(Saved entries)
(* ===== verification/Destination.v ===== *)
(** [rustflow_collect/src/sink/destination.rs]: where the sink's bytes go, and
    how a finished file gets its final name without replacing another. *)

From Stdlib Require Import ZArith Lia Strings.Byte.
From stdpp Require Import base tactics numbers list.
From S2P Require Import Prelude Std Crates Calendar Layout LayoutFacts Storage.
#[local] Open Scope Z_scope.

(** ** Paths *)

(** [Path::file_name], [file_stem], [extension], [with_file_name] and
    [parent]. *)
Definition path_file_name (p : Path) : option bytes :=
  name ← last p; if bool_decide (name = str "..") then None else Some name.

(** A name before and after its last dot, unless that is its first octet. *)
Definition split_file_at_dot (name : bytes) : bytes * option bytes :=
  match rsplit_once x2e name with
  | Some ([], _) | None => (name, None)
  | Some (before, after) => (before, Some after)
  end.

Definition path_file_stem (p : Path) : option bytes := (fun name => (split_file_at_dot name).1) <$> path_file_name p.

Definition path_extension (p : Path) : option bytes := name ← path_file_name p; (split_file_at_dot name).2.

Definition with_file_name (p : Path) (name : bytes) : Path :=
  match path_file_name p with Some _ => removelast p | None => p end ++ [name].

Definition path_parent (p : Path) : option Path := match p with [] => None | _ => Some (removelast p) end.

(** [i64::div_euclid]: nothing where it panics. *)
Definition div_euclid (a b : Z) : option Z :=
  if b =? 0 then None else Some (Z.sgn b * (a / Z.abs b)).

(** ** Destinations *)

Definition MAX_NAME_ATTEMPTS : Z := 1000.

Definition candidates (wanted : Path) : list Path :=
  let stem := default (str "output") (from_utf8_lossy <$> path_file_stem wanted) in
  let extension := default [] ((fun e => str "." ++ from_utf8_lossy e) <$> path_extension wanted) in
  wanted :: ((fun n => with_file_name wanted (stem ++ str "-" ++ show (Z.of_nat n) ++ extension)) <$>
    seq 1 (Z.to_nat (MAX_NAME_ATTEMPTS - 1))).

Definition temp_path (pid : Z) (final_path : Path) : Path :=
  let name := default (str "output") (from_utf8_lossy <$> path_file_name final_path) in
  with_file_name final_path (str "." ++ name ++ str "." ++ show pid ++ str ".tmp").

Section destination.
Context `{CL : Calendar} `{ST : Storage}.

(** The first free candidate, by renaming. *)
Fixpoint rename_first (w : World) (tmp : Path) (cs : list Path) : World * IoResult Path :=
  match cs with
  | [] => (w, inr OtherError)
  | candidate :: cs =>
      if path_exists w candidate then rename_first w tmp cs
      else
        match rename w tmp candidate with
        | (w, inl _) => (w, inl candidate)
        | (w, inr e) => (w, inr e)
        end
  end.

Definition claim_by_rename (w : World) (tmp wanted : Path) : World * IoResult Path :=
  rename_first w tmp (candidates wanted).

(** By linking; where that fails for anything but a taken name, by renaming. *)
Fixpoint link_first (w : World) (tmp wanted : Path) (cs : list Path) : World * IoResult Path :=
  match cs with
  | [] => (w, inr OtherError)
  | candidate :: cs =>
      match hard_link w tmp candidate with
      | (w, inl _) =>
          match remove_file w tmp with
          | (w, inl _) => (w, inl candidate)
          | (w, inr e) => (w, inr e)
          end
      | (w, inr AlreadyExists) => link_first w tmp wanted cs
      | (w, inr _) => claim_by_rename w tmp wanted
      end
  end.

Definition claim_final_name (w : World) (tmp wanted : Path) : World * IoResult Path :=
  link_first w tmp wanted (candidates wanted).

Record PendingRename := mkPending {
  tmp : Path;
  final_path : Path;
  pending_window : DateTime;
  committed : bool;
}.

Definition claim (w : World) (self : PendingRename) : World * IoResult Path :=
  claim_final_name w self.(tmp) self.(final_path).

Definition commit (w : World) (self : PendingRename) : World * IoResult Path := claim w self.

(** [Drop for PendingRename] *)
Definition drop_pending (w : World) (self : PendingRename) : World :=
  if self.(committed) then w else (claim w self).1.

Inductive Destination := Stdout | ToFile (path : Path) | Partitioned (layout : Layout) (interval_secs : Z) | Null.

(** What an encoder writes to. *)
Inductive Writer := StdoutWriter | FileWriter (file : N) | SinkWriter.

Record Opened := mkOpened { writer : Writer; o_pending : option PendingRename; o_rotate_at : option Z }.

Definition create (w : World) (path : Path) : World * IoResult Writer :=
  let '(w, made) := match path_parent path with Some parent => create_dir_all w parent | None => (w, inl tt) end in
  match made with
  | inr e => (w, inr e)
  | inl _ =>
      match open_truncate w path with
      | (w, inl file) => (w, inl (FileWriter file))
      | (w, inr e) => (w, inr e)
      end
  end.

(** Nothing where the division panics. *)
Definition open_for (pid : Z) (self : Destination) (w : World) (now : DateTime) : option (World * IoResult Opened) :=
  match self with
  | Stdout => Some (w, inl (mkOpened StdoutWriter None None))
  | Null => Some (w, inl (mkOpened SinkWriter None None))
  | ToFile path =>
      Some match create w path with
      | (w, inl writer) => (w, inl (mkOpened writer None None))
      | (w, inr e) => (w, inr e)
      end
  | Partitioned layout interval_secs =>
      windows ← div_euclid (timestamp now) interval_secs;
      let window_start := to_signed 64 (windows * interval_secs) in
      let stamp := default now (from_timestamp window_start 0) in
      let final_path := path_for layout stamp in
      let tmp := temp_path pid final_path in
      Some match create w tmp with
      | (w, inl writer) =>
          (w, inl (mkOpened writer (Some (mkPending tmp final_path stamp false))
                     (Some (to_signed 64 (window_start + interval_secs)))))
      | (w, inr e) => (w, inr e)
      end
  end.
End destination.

*Directions*:
Above are some lines. Repeat exactly, and only, those from the line that has "inl (FileWriter file))" through the line that has "(w, inl (mkOpened writer (Some".

*Solution for this exercise*:
      | (w, inl file) => (w, inl (FileWriter file))
      | (w, inr e) => (w, inr e)
      end
  end.

(** Nothing where the division panics. *)
Definition open_for (pid : Z) (self : Destination) (w : World) (now : DateTime) : option (World * IoResult Opened) :=
  match self with
  | Stdout => Some (w, inl (mkOpened StdoutWriter None None))
  | Null => Some (w, inl (mkOpened SinkWriter None None))
  | ToFile path =>
      Some match create w path with
      | (w, inl writer) => (w, inl (mkOpened writer None None))
      | (w, inr e) => (w, inr e)
      end
  | Partitioned layout interval_secs =>
      windows ← div_euclid (timestamp now) interval_secs;
      let window_start := to_signed 64 (windows * interval_secs) in
      let stamp := default now (from_timestamp window_start 0) in
      let final_path := path_for layout stamp in
      let tmp := temp_path pid final_path in
      Some match create w tmp with
      | (w, inl writer) =>
          (w, inl (mkOpened writer (Some (mkPending tmp final_path stamp false))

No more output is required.